多くの場合、純水の中に対象物を沈めた際の重量変化から体積を算出するという、
アルキメデス法を用いると思います。
これはアルキメデスの原理によるものです。
以下のような動画も公開されています。
流体の中で静止している物体が、
周囲の流体が及ぼす圧力の合力として受ける浮力は、
重力と正反対でその大きさは物体を周囲の液体で置き換えた時、
それに生じる重力と等しい、というのがその説明です。
(上記の文言は理化学辞典の文言を基本に記載しました。尚、意味は変化させずに一部変更を行っています。)
言い換えると、水などの液体に物体を沈めた時、
その物体が押しのけた液体の質量と同じ浮力を受けるということになります。
よって、物体の質量を計測した状態で液体に沈める前後の重量差を計測できればそれが浮力となり、
この浮力が物体が押しのけた液体の体積と等しいため、
液体の密度がわかれば、物体の密度も求められるという非常に原始的な計測、
つまり技術評価の一つです。
しかしここで技術的には大変重要なポイントがあります。
物体を沈めた際に流体を吸収しないか(吸ってしまうと、浮力が変化するため)といった工程についてはもちろんですが、何より、
「計測を行った時の流体の密度は正しいか」
ということがあります。
上記のアルキメデス法によって密度を求める場合、その確からしさは、
「物体を沈める流体の密度が正しい」
というのが前提条件となっているのです。
このような技術データを「基準データ」と呼ぶこともありますが、
技術者はこの基準データに注意を払うという姿勢が強く求められます。
例えば上記の流体が純水だとします。
いい加減な技術者だと、水の密度は大体1だから1で良いだろうとなります。
もう少し注意を払える技術者だとインターネットで検索するはずです。
しかし、本来技術者が基準データについて調べるべきはインターネットではなく、
「データの確からしさが担保されている文献」
となります。
最も代表的な文献は、例えば「理科年表」です。
※理科年表(丸善出版)
https://www.rikanenpyo.jp/
このようなデータの宝庫が、この値段で手に入る日本は本当に素晴らしい国です。
この理科年表を例にすると、1気圧の条件で0から99℃までの水の密度が記載されています。

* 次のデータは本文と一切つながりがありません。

Lemma except_issue res rid t message (handler : result results) :
  except_ValueError (_add_record_issue res rid t message) handler
  = _add_record_issue res rid t message.
Proof. unfold _add_record_issue. destruct (Py.hashable rid); reflexivity. Qed.

Lemma check_date_range_outcome record rid rule res :
  check_outcome rid res (check_date_range record rid rule res).
Proof.
  destruct rule as [field range_rule]. unfold check_date_range.
  destruct (Py.get field record) as [value |]; auto with outcome.
  destruct (Py.truthy value); auto with outcome.
  destruct (strptime_cases value "%Y-%m-%d") as [[d H] | [H | H]]; rewrite H;
    cbn [rbind except_ValueError]; auto with outcome.
  destruct (strptime_cases (Py.get_default "min" (VStr "1900-01-01") range_rule)
              "%Y-%m-%d") as [[lo H1] | [H1 | H1]]; rewrite H1;
    cbn [rbind except_ValueError]; auto with outcome.
  destruct (strptime_cases (Py.get_default "max" (VStr "2100-12-31") range_rule)
              "%Y-%m-%d") as [[hi H2] | [H2 | H2]]; rewrite H2;
    cbn [rbind except_ValueError]; auto with outcome.
  destruct (Py.date_lt d lo).
  - unfold Py.index. destruct (Py.get "min" range_rule) as [bound |]; cbn [rbind].
    + rewrite except_issue. apply outcome_issue.
    + apply outcome_raise. simpl. auto.
  - destruct (Py.date_lt hi d); auto with outcome.
    unfold Py.index. destruct (Py.get "max" range_rule) as [bound |]; cbn [rbind].
    + rewrite except_issue. apply outcome_issue.
    + apply outcome_raise. simpl. auto.
Qed.

Lemma check_numeric_range_outcome record rid rule res :
  check_outcome rid res (check_numeric_range record rid rule res).
Proof.
  destruct rule as [field range_rule]. unfold check_numeric_range.
  destruct (Py.get field record) as [raw |]; auto with outcome.
  destruct (Py.truthy raw); auto with outcome.
  destruct (float_cases raw) as [[v H] | [H | [H | H]]]; rewrite H;
    cbn [rbind except_ValueError]; auto with outcome.
  destruct (float_cases (Py.get_default "min" (VFloat (FInf true)) range_rule))
    as [[lo H1] | [H1 | [H1 | H1]]]; rewrite H1;
    cbn [rbind except_ValueError]; auto with outcome.
  destruct (float_cases (Py.get_default "max" (VFloat (FInf false)) range_rule))
    as [[hi H2] | [H2 | [H2 | H2]]]; rewrite H2;
    cbn [rbind except_ValueError]; auto with outcome.
  destruct (Py.flt v lo); [rewrite except_issue; auto with outcome |].
  destruct (Py.flt hi v); [rewrite except_issue; auto with outcome |].
  auto with outcome.
Qed.

Lemma check_presence_outcome all i record res :
  check_outcome (record_id_of i record) res (check_presence all i record res).
Proof.
  unfold check_presence. destruct (missing_fields all record); auto with outcome.
Qed.

Lemma outcome_raises rid res r :
  check_outcome rid res r -> raises_only validator_exn r.
Proof.
  intros [-> | [(t & message & ->) | (e & -> & He)]]; simpl; auto.
  unfold _add_record_issue. destruct (Py.hashable rid); simpl; auto.
Qed.

Lemma append_issue_nonempty t message entry :
  issue_errors (append_issue t message entry) <> []
  \/ issue_warnings (append_issue t message entry) <> [].
Proof.
  destruct t; [left | right]; simpl; intros H; apply app_eq_nil in H;
    destruct H; discriminate.
Qed.

Lemma add_issue_entry_entries data rid t message d :
  (exists i record, nth_error data i = Some record /\ rid = record_id_of i record) ->
  Forall (entry_of data) d ->
  Forall (entry_of data) (add_issue_entry rid t message d).
Proof.
  intros Hrid. induction 1 as [| [k entry] d [Hk Hentry] Hd IH]; simpl.
  - constructor; [| constructor]. split; [exact Hrid | apply append_issue_nonempty].
  - destruct (Py.same rid k); constructor; auto.
    + split; [exact Hk | apply append_issue_nonempty].
    + split; assumption.
Qed.
(** * Kingtech school management backend: a model of [server.js]

    The routes of [server.js] are embedded as computations in a small
    state-and-exception monad over a [world]: the four document collections,
    the messages handed to the mail transport and the console.  Request
    bodies are JSON objects, modelled as finite maps from keys to JavaScript
    values, so that the truthiness tests and the [typeof] guards of the
    handlers can be written as they are in the source. *)

From Stdlib Require Import ZArith Sorted.
From stdpp Require Import base option list strings gmap.

Local Open Scope string_scope.

(** ** JavaScript values of a parsed JSON body *)

(** [JObj] stands for any array or object: the handlers only test such a
    value for truthiness or for its [typeof]. [JUndefined] is what reading
    an absent key gives. Numbers are the integers. *)
Inductive jsval : Type :=
  | JUndefined
  | JNull
  | JBool (b : bool)
  | JNum (n : Z)
  | JStr (s : string)
  | JObj.

#[global] Instance jsval_eq_dec : EqDecision jsval.
Proof. solve_decision. Defined.

(** ToBoolean: what [!v] and [if (v)] test. *)
Definition truthy (v : jsval) : bool :=
  match v with
  | JUndefined | JNull => false
  | JBool b => b
  | JNum n => negb (Z.eqb n 0)
  | JStr s => negb (String.eqb s "")
  | JObj => true
  end.

Definition typeof (v : jsval) : string :=
  match v with
  | JUndefined => "undefined"
  | JNull => "object"
  | JBool _ => "boolean"
  | JNum _ => "number"
  | JStr _ => "string"
  | JObj => "object"
  end.

(** [a || b] *)
Definition js_or (a b : jsval) : jsval := if truthy a then a else b.
(** * Range-sum LRU cache (task_1.py) and sliding-window rate limiter
    (task_2.py): shallow embedding and verification

    The Python program keeps a mutable integer list (the store) and an
    [LRUCache] built on [collections.OrderedDict].  Python integers are
    unbounded, so they are [Z] here.  The ordered dictionary is an
    association list, oldest entry first, because the claims depend on the
    recency order.  Methods mutate their object and may raise; they are
    computations in a state monad that keeps the state reached when an
    exception is raised, as Python does. *)

From Stdlib Require Import ZArith Lia Floats.
From stdpp Require Import base decidable option list gmap strings.

Local Open Scope Z_scope.

(** ** Exceptions and the state monad *)

Inductive exn : Type :=
  | ValueError
  | IndexError
  | KeyError
  | OverflowError.

Inductive res (A : Type) : Type :=
  | Ok (a : A)
  | Raise (e : exn).
Arguments Ok {A} a.
Arguments Raise {A} e.

(** A computation over a mutable state [S]: the outcome and the state the
    object is left in (also when it raises). *)
Definition M (S A : Type) : Type := S -> res A * S.

#[global] Instance M_ret {S} : MRet (M S) :=
  fun A (a : A) (s : S) => (Ok a, s).

#[global] Instance M_bind {S} : MBind (M S) :=
  fun A B (f : A -> M S B) (m : M S A) (s : S) =>
    match m s with
    | (Ok a, s') => f a s'
    | (Raise e, s') => (Raise e, s')
    end.

Definition get_state {S} : M S S := fun s => (Ok s, s).
Definition set_state {S} (s : S) : M S unit := fun _ => (Ok tt, s).
Definition raise {S A} (e : exn) : M S A := fun s => (Raise e, s).

(** Lift a pure fallible result into the monad. *)
Definition of_res {S A} (r : res A) : M S A := fun s => (r, s).

(** [for x in xs: body(x)] *)
Fixpoint for_each {S A} (xs : list A) (body : A -> M S unit) : M S unit :=
  match xs with
  | [] => mret tt
  | x :: xs' => body x ;; for_each xs' body
  end.

(** ** Python lists of integers *)

(** Normalisation of one slice bound against a list of length [n]
    (CPython's [PySlice_AdjustIndices] with step 1). *)
Definition slice_index (n i : Z) : Z :=
  if i <? 0 then Z.max 0 (i + n) else Z.min i n.

(** [arr[start:stop]] *)
Definition list_slice (arr : list Z) (start stop : Z) : list Z :=
  let n := Z.of_nat (length arr) in
  let s := slice_index n start in
  let e := slice_index n stop in
  take (Z.to_nat (e - s)) (drop (Z.to_nat s) arr).

(** The builtin [sum(xs)]: a left fold from 0. *)
Definition sum (xs : list Z) : Z := fold_left Z.add xs 0.

(** [arr[index] = value]: negative indices count from the end; anything
    outside [-len, len) raises IndexError and leaves the list alone. *)
Definition list_setitem (index value : Z) (arr : list Z) : res (list Z) :=
  let n := Z.of_nat (length arr) in
  if bool_decide (0 <= index < n) then
    Ok (<[Z.to_nat index := value]> arr)
  else if bool_decide (- n <= index < 0) then
    Ok (<[Z.to_nat (index + n) := value]> arr)
  else Raise IndexError.

(** ** collections.OrderedDict as an association list, oldest first *)

Abbreviation odict K := (list (K * Z)).

Section OrderedDict.
Context {K : Type} `{EqDecision K}.

(** [key in od] *)
Definition od_contains (key : K) (od : odict K) : bool :=
  bool_decide (key ∈ od.*1).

尚、理科年表によると水の密度(g/cm3)は0℃では0.99984、30℃では0.99565、50℃では0.98803です。
これを見た時に差が有る、無いという個人的な見解を持つ方はいるかと思います。
しかし技術者であれば数値が変動している以上、これは差があるとみるべきでしょう。
このような基準データに対する意識の薄さによる誤差が蓄積することで、
後に大きな問題になることもあります。
誤差の増幅という恐ろしい事象です。
特に基準となるデータに対しては、細かく、かつ確実に押さえるという真摯な姿勢が不可欠です。
実測データを基準データとする際はn数をできるだけ多く
基準データはものによっては、上述したような文献には記載されていないものもあります。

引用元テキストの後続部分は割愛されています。